Fannie Mae was created by Congress, as was a similar government-backed organization known as Freddie Mac. The role of both of these companies is to purchase mortgages and sell them to investors, helping to free up cash for mortgage companies, banks, and other lenders to fund further home purchases. This also helps to stabilize the lending market and keep down interest rates.
Fannie Mae was first established all the way back in 1938, while Freddie Mac was first created a few decades later in 1970. Both Fannie Mae and Freddie Mac have created options for relief amidst the Coronavirus pandemic. This includes the option to create a repayment plan and the reduction of monthly payments.
What Are the Fannie Mae Loan Requirements?
A mortgage lender must comply with something known as the Statement on Subprime Lending if they want to do business with Fannie Mae. This is a statement issued by the federal government that addresses a number of the risks that are associated with subprime loans, including:
- Very high limits on interest rate increases
- Low intro rates followed by increased variable rate
- Little to no documentation of a borrower’s income
There are strict criteria that the mortgages that Fannie Mae purchases must meet. There are limits for conventional loans on single-family houses, though how much this limit is can vary depending on the cost of living in your area.
In order to get a Fannie Mae loan, you have to apply for a mortgage through an approved lender. Lenders must meet underwriting and eligibility criteria in addition to avoiding subprime loans as mentioned above.
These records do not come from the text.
(** * Verification of [src/task1.js]: scenario simulation with cyclic attributes

    The program declares two blocks of attributes ([blocks]), a table of
    named input overrides ([scenarios]) and one function, [runSimulation],
    which resolves the inputs of a scenario and then recomputes the four
    calculated attributes in a loop until their values stop changing.

    JavaScript numbers are IEEE 754 binary64 values, and so are Rocq's
    primitive floats: [+], [-], [*], [Math.abs] and [<] below are the
    kernel's binary64 operations, rounding to nearest-even as JavaScript
    does.  Objects whose properties are read and written by name are finite
    maps from strings to numbers. *)

From Stdlib Require Import Floats DecimalString.
From stdpp Require Import gmap strings list fin_maps.

Set Warnings "-inexact-float".

Open Scope string_scope.
Open Scope float_scope.

(** ** JavaScript values used by the program *)

(** A plain object whose property values are numbers. *)
Abbreviation JsObject := (gmap string float).

(** [o.k] read where a number is expected: a missing property is
    [undefined], which arithmetic coerces to [NaN]. *)
Definition prop (o : JsObject) (k : string) : float := default nan (o !! k).

(** [{...target, ...source}]: the properties of [source] are copied over
    those of [target]. *)
Definition spread (target source : JsObject) : JsObject := source ∪ target.

(** One step of [Math.max] (ECMAScript, Math.max): a [NaN] argument makes
    the result [NaN]; [+0] is larger than [-0]. *)
Definition Math_max_step (highest number : float) : float :=
  if is_nan highest || is_nan number then nan
  else match classify number, classify highest with
       | PZero, NZero => number
       | _, _ => if highest <? number then number else highest
       end.

Definition Math_max (values : list float) : float :=
  fold_left Math_max_step values neg_infinity.

(** What a call evaluates to: a returned value or a thrown error. *)
Inductive Completion (A : Type) : Type :=
| Return (a : A)
| Throw (error : string).
Arguments Return {A} a.
Arguments Throw {A} error.

(** The console: [console.log] appends one entry. *)
Inductive LogEntry : Type :=
| LogText (s : string)
| LogObject (o : JsObject).

Definition console_log (console : list LogEntry) (e : LogEntry) : list LogEntry :=
  console ++ [e].

(** The escape [\n] of a string literal. *)
Definition newline : string := String (Ascii.ascii_of_nat 10) EmptyString.

(** Decimal rendering of a loop counter inside a template literal. *)
Definition string_of_nat (n : nat) : string := NilZero.string_of_uint (Nat.to_uint n).

(** ** 1) Data model: [blocks] *)

Record InputAttribute := { value : float }.
Record CalculatedAttribute := { formula : JsObject → float }.

Module blocks.
Module Production.
Definition materialCost : InputAttribute := {| value := 120 |}.
Definition energyCost : InputAttribute := {| value := 60 |}.
Definition disposalCost : CalculatedAttribute :=
  {| formula := fun ctx => prop ctx "materialCost" * 0.8 + prop ctx "co2Cost" |}.
Definition co2Cost : CalculatedAttribute :=
  {| formula := fun ctx => prop ctx "energyCost" * 0.1 + prop ctx "disposalCost" * 0.05 |}.
End Production.
Module Logistics.
Definition transportCost : InputAttribute := {| value := 35 |}.
Definition logisticsCost : CalculatedAttribute :=
  {| formula := fun ctx => prop ctx "transportCost" + prop ctx "ecoFees" |}.
Definition ecoFees : CalculatedAttribute :=
  {| formula := fun ctx => prop ctx "logisticsCost" * 0.1 + prop ctx "co2Cost" * 0.05 |}.
End Logistics.
End blocks.

(** The input attributes of [blocks] with their declared default values. *)
Definition inputDefaults : JsObject :=
  <["materialCost" := value blocks.Production.materialCost]>
  (<["energyCost" := value blocks.Production.energyCost]>
  (<["transportCost" := value blocks.Logistics.transportCost]> ∅)).

(** The calculated attributes of [blocks], in declaration order. *)
Definition calculatedAttributes : list string :=
  ["disposalCost"; "co2Cost"; "logisticsCost"; "ecoFees"].

(** ** 2) Input overrides: [scenarios] *)

Record Scenario := { Production : JsObject; Logistics : JsObject }.

Definition Base : Scenario :=
  {| Production := <["materialCost" := 120]> (<["energyCost" := 60]> ∅);
     Logistics := <["transportCost" := 35]> ∅ |}.

Definition HighEnergyPrices : Scenario :=
  {| Production := <["energyCost" := 90]> ∅;
     Logistics := <["transportCost" := 40]> ∅ |}.

Definition scenarios : gmap string Scenario :=
  <["Base" := Base]> (<["HighEnergyPrices" := HighEnergyPrices]> ∅).

(** ** 3) [runSimulation] *)

(** The object literal that opens the function: the inputs of
    [scenarios.Base], then the four calculated attributes set to zero. *)
Definition initialContext : JsObject :=
  <["ecoFees" := 0]>
  (<["logisticsCost" := 0]>
  (<["disposalCost" := 0]>
  (<["co2Cost" := 0]>
  (spread (spread ∅ (Production Base)) (Logistics Base))))).

(** [if (scenarioName !== "Base" && scenarios[scenarioName]) context = {...}].
    A name that [scenarios] does not define leaves the context as it is.
    (A name found on [Object.prototype] is truthy but has neither a
    [Production] nor a [Logistics] property, and spreading [undefined]
    copies nothing: the context is left as it is there too.) *)
Definition applyOverrides (scenarioName : string) (context : JsObject) : JsObject :=
  if bool_decide (scenarioName ≠ "Base") then
    match scenarios !! scenarioName with
    | Some sc => spread (spread (spread ∅ context) (Production sc)) (Logistics sc)
    | None => context
    end
  else context.

(** The context on entry to the loop. *)
Definition resolvedContext (scenarioName : string) : JsObject :=
  applyOverrides scenarioName initialContext.

(** The four assignments of the loop body, each made on the context the
    next formula reads. *)
Definition recalculate (context : JsObject) : JsObject :=
  let context := <["disposalCost" := formula blocks.Production.disposalCost context]> context in
  let context := <["co2Cost" := formula blocks.Production.co2Cost context]> context in
  let context := <["logisticsCost" := formula blocks.Logistics.logisticsCost context]> context in
  <["ecoFees" := formula blocks.Logistics.ecoFees context]> context.

Definition deltas (context previous : JsObject) : list float :=
  [ abs (prop context "disposalCost" - prop previous "disposalCost");
    abs (prop context "co2Cost" - prop previous "co2Cost");
    abs (prop context "logisticsCost" - prop previous "logisticsCost");
    abs (prop context "ecoFees" - prop previous "ecoFees") ].

(** The line written on convergence: [`Converged in ${iteration + 1} iterations.`]. *)
Definition convergedLine (count : nat) : LogEntry :=
  LogText ("Converged in " +:+ string_of_nat count +:+ " iterations.").

(** The [for] loop.  [maxIterations] is an iteration count, a natural
    number; [remaining] is [maxIterations - iteration], the number of times
    the test [iteration < maxIterations] can still succeed. *)
Fixpoint loop (remaining iteration : nat) (threshold : float)
    (context : JsObject) (console : list LogEntry) : JsObject * list LogEntry :=
  match remaining with
  | O => (context, console)
  | S remaining' =>
      let previous := context in
      let context := recalculate context in
      if Math_max (deltas context previous) <? threshold then
        (context, console_log console (convergedLine (iteration + 1)))
      else loop remaining' (S iteration) threshold context console
  end.

(** [runSimulation(scenarioName, maxIterations, threshold)].  The function
    has no [throw] and no operation that can raise: every call returns. *)
Definition runSimulation (scenarioName : string) (maxIterations : nat)
    (threshold : float) (console : list LogEntry)
  : Completion (JsObject * list LogEntry) :=
  Return (loop maxIterations 0 threshold (resolvedContext scenarioName) console).

(** Default arguments of the declaration. *)
Definition default_maxIterations : nat := 100.
Definition default_threshold : float := 0.001.

(** The script run by [node src/task1.js]: each result is printed after
    the call that computes it has written its own line. *)
Definition print_run (scenarioName : string) (console : list LogEntry) : list LogEntry :=
  match runSimulation scenarioName default_maxIterations default_threshold console with
  | Return (result, console) => console_log console (LogObject result)
  | Throw _ => console
  end.

Definition main : list LogEntry :=
  let console := console_log [] (LogText "Base Scenario Result:") in
  let console := print_run "Base" console in
  let console :=
    console_log console (LogText (newline +:+ "High Energy Prices Scenario Result:")) in
  print_run "HighEnergyPrices" console.

(** The result recorded in the source after the Base call. *)
Definition baseResult : JsObject :=
  <["materialCost" := 120]> (<["energyCost" := 60]> (<["transportCost" := 35]>
  (<["co2Cost" := 11.368420875]> (<["disposalCost" := 107.36841749999999]>
  (<["logisticsCost" := 39.520417125]> (<["ecoFees" := 4.520462756250001]> ∅)))))).

(** The result recorded in the source after the HighEnergyPrices call. *)
Definition highEnergyPricesResult : JsObject :=
  <["materialCost" := 120]> (<["energyCost" := 90]> (<["transportCost" := 40]>
  (<["co2Cost" := 14.526315562499999]> (<["disposalCost" := 110.52631124999999]>
  (<["logisticsCost" := 45.2514024375]> (<["ecoFees" := 5.251456021875001]> ∅)))))).

(** ** Vocabulary of the properties *)

(** The context after [k] passes of the loop body. *)
Fixpoint iterate (k : nat) (context : JsObject) : JsObject :=
  match k with
  | O => context
  | S k' => recalculate (iterate k' context)
  end.

(** [Math.max(...deltas)] for the pass that starts from [context]. *)
Definition maxDelta (context : JsObject) : float :=
  Math_max (deltas (recalculate context) context).

(** The convergence test of the pass that starts from [context]. *)
Definition converges (threshold : float) (context : JsObject) : bool :=
  maxDelta context <? threshold.

(** None of the first [n] passes from [context] meets the convergence test. *)
Definition exhausted (threshold : float) (context : JsObject) (n : nat) : bool :=
  forallb (fun j => negb (converges threshold (iterate j context))) (seq 0 n).

(** The overrides a scenario name stands for: [Production] and [Logistics]
    of the named entry of [scenarios], nothing for an undefined name. *)
Definition overridesOf (scenarioName : string) : JsObject :=
  match scenarios !! scenarioName with
  | Some sc => spread (Production sc) (Logistics sc)
  | None => ∅
  end.

(** The object a call returns, when it returns. *)
Definition returned {A B : Type} (c : Completion (A * B)) : option A :=
  match c with
  | Return (a, _) => Some a
  | Throw _ => None
  end.

(** The console a call leaves behind, when it returns. *)
Definition written {A B : Type} (c : Completion (A * B)) : option B :=
  match c with
  | Return (_, b) => Some b
  | Throw _ => None
  end.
This ensures that there is sufficient credit quality to justify the financing.
If you make a down payment of less than 20%, private mortgage insurance (PMI) is usually required.
How to Apply for a Fannie Mae-Backed Loan
The first step you will want to take in order to apply for a Fannie Mae-backed loan is to find an eligible lender. They will help you fill out a Uniform Residential Loan Application and you will also need to collect relevant documentation and financial information. This includes your gross income and statements, as well as a record of employment.
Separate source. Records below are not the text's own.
Lemma star_loop_sound (r : re.regex) (fuel : nat) :
  sound w r (re.match_here r) ->
  sound w (re.Star r) (re.star_loop (re.match_here r) fuel).
Proof.
  intros Hr. induction fuel as [|fuel IH]; intros i k Hi; simpl.
  - intros H. exists i. split; [constructor|]. split; [lia | exact H].
  - rewrite orb_true_iff. intros [H|H].
    + apply Hr in H; [|exact Hi]. destruct H as (j & Hm & Hj & H).
      rewrite andb_true_iff in H. destruct H as [_ H].
      apply IH in H; [|lia]. destruct H as (j' & Hm' & Hj' & H).
      exists j'. split; [econstructor; eassumption|]. split; [lia | exact H].
    + exists i. split; [constructor|]. split; [lia | exact H].
Qed.

Lemma char_sound (r : re.regex) :
  (forall c i, String.get i w = Some c -> re.accepts r c = true ->
               re.matches w r i (S i)) ->
  forall i k,
    (i <= String.length w)%nat ->
    match re.sdrop i w with
    | String c rest => re.accepts r c && k (S i) rest
    | EmptyString => false
    end = true ->
    exists j, re.matches w r i j
              /\ (i <= j <= String.length w)%nat
              /\ k j (re.sdrop j w) = true.
Proof.
  intros Hc i k Hi H. destruct (re.sdrop i w) as [|c rest] eqn:E;
    [discriminate|].
  rewrite andb_true_iff in H. destruct H as [Ha Hk].
  destruct (sdrop_cons i w c rest E) as (Hg & Hd & Hlt).
  exists (S i). split; [apply (Hc c); assumption|].
  split; [lia|]. rewrite Hd. exact Hk.
Qed.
Additionally, you will have to provide information on your total monthly debt obligations. This might include car payments, credit card balances, child support, and alimony.
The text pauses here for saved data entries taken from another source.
(** * Local mod ingestion: source detection and staging

    A shallow embedding of the "Add Mods" page of the desktop mod manager:
    [detectSource] (classification of the dropped files), the metadata form's
    [validateAndGet], and [finalize] (staging of the payload, the preview
    image and [metadata.json] under [mods/<id>/]); around them, the URL
    field ([isGameBananaUrl]), [startDialog], [onPickFiles] and the [onDrop]
    of the drop zone.

    Conventions of the model.
    - A JavaScript string is a [string] of code units below 256 (Latin-1),
      which is enough for every pattern the code tests: all of them are
      ASCII.
    - A path is the list of its segments; [join p s] appends one segment
      (a file name is one segment, the data directory is the first one).
      The platform's [join] also normalises what it is given; the model
      does not, and the properties below name the paths as the code builds
      them: none speaks of where a name such as [..] resolves.
    - The file system, the notifications, the console, the persisted store
      and the dialog state are the fields of [World]; an asynchronous
      function is a function [World -> result A] that either resolves or
      rejects, in both cases with the world it leaves behind.  A rejection
      that nothing catches is the rejection of [finalize] itself.
    - What the platform decides (the UUID, the clock, the data directory,
      [localeCompare], [JSZip.loadAsync], the data URL of an image, which
      I/O operation fails) is a field of [Platform].
    - [ModCategory] and [ModStatus] are declared outside these sources: a
      category is its string, and [DOWNLOADED] is the one status used. *)

From Stdlib Require Import String Ascii List ZArith Lia Bool OrdersEx Sorted.
From stdpp Require Import base gmap list strings pretty.
Import ListNotations.

Local Open Scope string_scope.
Local Open Scope list_scope.

(** ** JavaScript strings *)

Module Js.

(** [a-z] to [A-Z]; every other code unit is left alone.  For an ASCII
    pattern character this is the canonicalisation the [i] flag applies
    (a code unit of 128 or more never canonicalises to an ASCII one). *)
Definition upcase (c : ascii) : ascii :=
  let n := nat_of_ascii c in
  if (97 <=? n)%nat && (n <=? 122)%nat then ascii_of_nat (n - 32) else c.

(** [String.prototype.toLowerCase] on one Latin-1 code unit: [A-Z] and
    U+00C0..U+00DE (but U+00D7) move up by 32. *)
Definition downcase (c : ascii) : ascii :=
  let n := nat_of_ascii c in
  if ((65 <=? n)%nat && (n <=? 90)%nat)
     || ((192 <=? n)%nat && (n <=? 222)%nat && negb (n =? 215)%nat)
  then ascii_of_nat (n + 32) else c.

Fixpoint toLowerCase (s : string) : string :=
  match s with
  | EmptyString => EmptyString
  | String c s' => String (downcase c) (toLowerCase s')
  end.

(** A pattern character matches a subject character under the [i] flag. *)
Definition char_ci (p c : ascii) : bool :=
  Ascii.eqb (upcase p) (upcase c).

(** A literal followed by [$], tried at the current position. *)
Fixpoint match_here (lit s : string) : bool :=
  match lit, s with
  | EmptyString, EmptyString => true
  | String p lit', String c s' => char_ci p c && match_here lit' s'
  | _, _ => false
  end.

(** [s.match(/(lit1|lit2|...)$/i)]: the pattern is tried at every start
    index from the left, the alternatives in their order; the result is the
    matched text ([m[0]]). *)
Fixpoint regex_match (alts : list string) (s : string) : option string :=
  if existsb (fun lit => match_here lit s) alts then Some s
  else match s with
       | EmptyString => None
       | String _ s' => regex_match alts s'
       end.

(** [re.test(s)] *)
Definition regex_test (alts : list string) (s : string) : bool :=
  match regex_match alts s with Some _ => true | None => false end.

(** [s.endsWith(suffix)] *)
Fixpoint endsWith (s suffix : string) : bool :=
  String.eqb s suffix
  || match s with
     | EmptyString => false
     | String _ s' => endsWith s' suffix
     end.

(** [s.split('/')]: never empty, the segments between the slashes. *)
Fixpoint split_slash (s : string) : list string :=
  match s with
  | EmptyString => [EmptyString]
  | String c s' =>
      if Ascii.eqb c "/"%char then EmptyString :: split_slash s'
      else match split_slash s' with
           | seg :: rest => String c seg :: rest
           | [] => [String c EmptyString]
           end
  end.

(** White space and line terminators below 256, as [trim] strips them. *)
Definition is_space (c : ascii) : bool :=
  let n := nat_of_ascii c in
  ((9 <=? n)%nat && (n <=? 13)%nat) || (n =? 32)%nat || (n =? 160)%nat.

Fixpoint trimStart (s : string) : string :=
  match s with
  | EmptyString => EmptyString
  | String c s' => if is_space c then trimStart s' else s
  end.

Fixpoint trimEnd (s : string) : string :=
  match s with
  | EmptyString => EmptyString
  | String c s' =>
      match trimEnd s' with
      | EmptyString => if is_space c then EmptyString else String c EmptyString
      | t => String c t
      end
  end.

Definition trim (s : string) : string := trimEnd (trimStart s).

(** Truthiness of a string that may be [undefined]. *)
Definition truthy (o : option string) : bool :=
  match o with
  | Some (String _ _) => true
  | _ => false
  end.

(** [o || d] for such a string. *)
Definition or_else (o : option string) (d : string) : string :=
  match o with
  | Some (String c s) => String c s
  | _ => d
  end.

(** [o || undefined] *)
Definition or_undefined (o : option string) : option string :=
  match o with
  | Some (String c s) => Some (String c s)
  | _ => None
  end.

End Js.

(** The patterns of the two source files. *)
Definition re_vpk : list string := [".vpk"].
Definition re_archive : list string := [".zip"; ".rar"; ".7z"].
Definition re_image : list string :=
  [".png"; ".jpg"; ".jpeg"; ".webp"; ".gif"; ".svg"].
A lender commonly looks for borrowers that spend no more than 28% of their monthly income on housing expenses. Additionally, they look for borrowers that spend no more than 36% on paying back debts.
The maximum debt-to-income ratio allowed by Fannie Mae is 36%. However, if the borrower meets reserve and credit score requirements this ratio can be as high as 45%.
You can choose to make a larger down payment if your debt-to-income ratio is too high. This will also help to reduce how much money you put towards housing every month.
There are also minimum credit requirements that you will have to meet if you want to be eligible for a Fannie Mae-backed loan. If you are hoping to buy a single-family home as your primary residence, fixed-rate loans require a FICO score of at least 620. Adjustable-rate mortgages require a score of at least 640.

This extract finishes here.